Effects of proximal fibular osteotomy on stress changes in mild knee osteoarthritis with varus deformity: a finite element analysis
BACKGROUND Many previous studies lack sufficient quantitative evidences about changes in biomechanical properties of the knee in response to proximal fibular osteotomy (PFO). Therefore, the aim of this study was to compare the preoperative and postoperative effects of PFO on mechanical stresses in the knee joint and provide with a biomechanical basis for PFO in the treatment of mild knee osteoarthritis (KOA) with varus deformity.
METHODS A total of 10 patients suffering mild KOA with varus deformity were enrolled in this study. Their image data from computerized tomography (CT) and magnetic resonance imaging (MRI) were used for finite element models, and PFO models were established. Static structural analysis was carried out using ABAQUS to compare the von Mises stress distribution and values of the maximal von Mises stress of femoral cartilage, meniscuses, tibial cartilages, and tibial plateau before and after surgery.

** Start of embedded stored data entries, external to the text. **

(* ===== verification/Perf.v ===== *)
(** * The benchmark harness (cmd/perfcheck/runner.go)

    [drive], the producer at a fixed rate; the workers of [runPhase], which share an
    appender; [waitDrain], [summarize] and the gates of the two modes.  Other users
    of the appender (its flusher, the other workers) act between the calls. *)

From stdpp Require Import gmap strings list fin_maps sorting.
From Stdlib Require Import ZArith Lia.
From Stdlib.Floats Require Import SpecFloat.
From Stdlib.Strings Require Import Byte.
From S2P Require Import Prelude GoLib GoText Ring Pool PoolInv PoolSafety Flusher FlushInv Observer Appender AppenderSafety AppenderProps Runtime Publishing Rounding.

Definition payloadSize : Z := 256.
Definition capacity : Z := 65536.
Definition producers : nat := 32.
Definition batchSize : Z := 1024.
Definition Millisecond : Z := 1000000.
Definition Second : Z := 1000000000.
Definition Minute : Z := 60 * Second.

(** The counters of a run; [samples] are nanoseconds. *)
Record phase := mkPhase {
  p_attempts : Z; p_accepted : Z; p_full : Z; p_other : Z; p_elapsed : Z; p_samples : list Z
}.
#[export] Instance phase_fields : Fields phase := λ r,
  mkPhase (p_attempts r) (p_accepted r) (p_full r) (p_other r) (p_elapsed r) (p_samples r).

Definition no_phase : phase := mkPhase 0 0 0 0 0 [].

(** [newAppender] *)
Definition newAppender (audit : string) : result Appender :=
  mode ← (if bool_decide (audit = "full") then Ok AuditFull
          else if bool_decide (audit = "off") then Ok AuditOff
          else Err (ErrNew "audit must be off, full, or both"));
  Appender.New (Appender.mkConfig "" 0 capacity batchSize (50 * Millisecond) 0 0 0 (2 ^ 20) []
                  mode 0 0 0 0 0 "" true) [].

(** ** The payload *)

(** [byte(i)] at every index of the payload. *)
Definition payload : list byte := map (λ i, byte_of_Z (Z.of_nat i)) (seq 0 (Z.to_nat payloadSize)).

(** ** drive *)

(** What other users do to the appender before each of the calls, the pool's
    environment and the time of a release. *)
Record moment := mkMoment {
  m_before : Appender → Appender; m_between : Appender → Appender; m_after : Appender → Appender;
  m_env : env; m_now : Z
}.

(** [publish]; [None]: a store beyond the buffer, which panics. *)
Definition drive_publish (m : moment) (s : Appender * phase) : option (Appender * phase) :=
  let '(a, p) := s in
  match AcquireFor InfoLevel payloadSize (m_env m) (m_before m a) with
  | (a, Err _) => Some (a, p <| p_attempts ::= inc |> <| p_other ::= inc |>)
  | (a, Ok n) =>
      let buffer := match Lease_Buffer (Some n) a with Ok b => b | Err _ => [] end in
      if len buffer <? payloadSize then None
      else
        let a := (Lease_Commit (Some n) payloadSize (store_buffer n payload a)).1 in
        let '(a, r) := TryPublishLease InfoLevel (Some n) (m_between m a) in
        let release a := (Lease_Release (Some n) (m_now m) (m_after m a)).1 in
        let '(a, p) :=
          match r with
          | Accepted => (a, p <| p_accepted ::= inc |>)
          | QueueFull => (release a, p <| p_full ::= inc |>)
          | _ => (release a, p <| p_other ::= inc |>)
          end in
        Some (a, p <| p_attempts ::= inc |>)
  end.

Section Drive.
Context (moments : nat → moment) (rate duration : Z).

(** [uint64(now.Sub(started)) * uint64(rate) / uint64(time.Second)] *)
Definition target (elapsed : Z) : Z := u64 (u64 elapsed * u64 rate) / Second.

(** [for result.attempts < target { publish() }]; an attempt takes one turn. *)
Fixpoint catch_up (fuel : nat) (goal : Z) (s : Appender * phase) : option (Appender * phase) :=
  if p_attempts s.2 <? goal then
    match fuel with
    | O => None
    | S fuel => s' ← drive_publish (moments (Z.to_nat (p_attempts s.2))) s; catch_up fuel goal s'
    end
  else Some s.
Definition catch_up_fuel (goal : Z) : nat := Z.to_nat goal.

Definition maxDuration (a b : Z) : Z := if a >? b then a else b.

(** [for now := range ticker.C]: [ticks] are the times since the start; [next] is
    the time of the next sample.  The list of the sampling times is returned;
    [None]: the loop waits for another tick. *)
Fixpoint drive_loop (ticks : list Z) (next : Z) (s : Appender * phase) : option (Appender * phase * list Z) :=
  match ticks with
  | [] => None
  | now :: ticks =>
      if duration <=? now then Some (s, [])
      else
        s ← catch_up (catch_up_fuel (target now)) (target now) s;
        if next <=? now then
          '(s, sampled) ← drive_loop ticks (now + maxDuration (10 * Millisecond) (Z.quot duration 20)) s;
          Some (s, now :: sampled)
        else drive_loop ticks next s
  end.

RESULTS The stress distribution in the cortical bone of the tibial plateau showed that stresses were transferred from the anterior medial area to the posterior medial area after PFO. Values of the maximal von Mises stress in femoral cartilage, medial meniscus, medial tibial cartilage, and tibial plateau after surgery were significantly lower than the preoperative values, with statistically significant differences (P<0.05). Postoperative values of the maximal von Mises stress of lateral meniscus and lateral tibial cartilage were significantly higher than the preoperative ones, with statistically significant differences (P<0.05).
CONCLUSION PFO could reduce the stresses in the medial compartment of the knee joint with stress pathways transferring from the anterior medial area to the posterior medial area of the tibial plateau. Therefore, PFO is recommended for the treatment of mild KOA with varus deformity featuring favorably pain-relieving effects.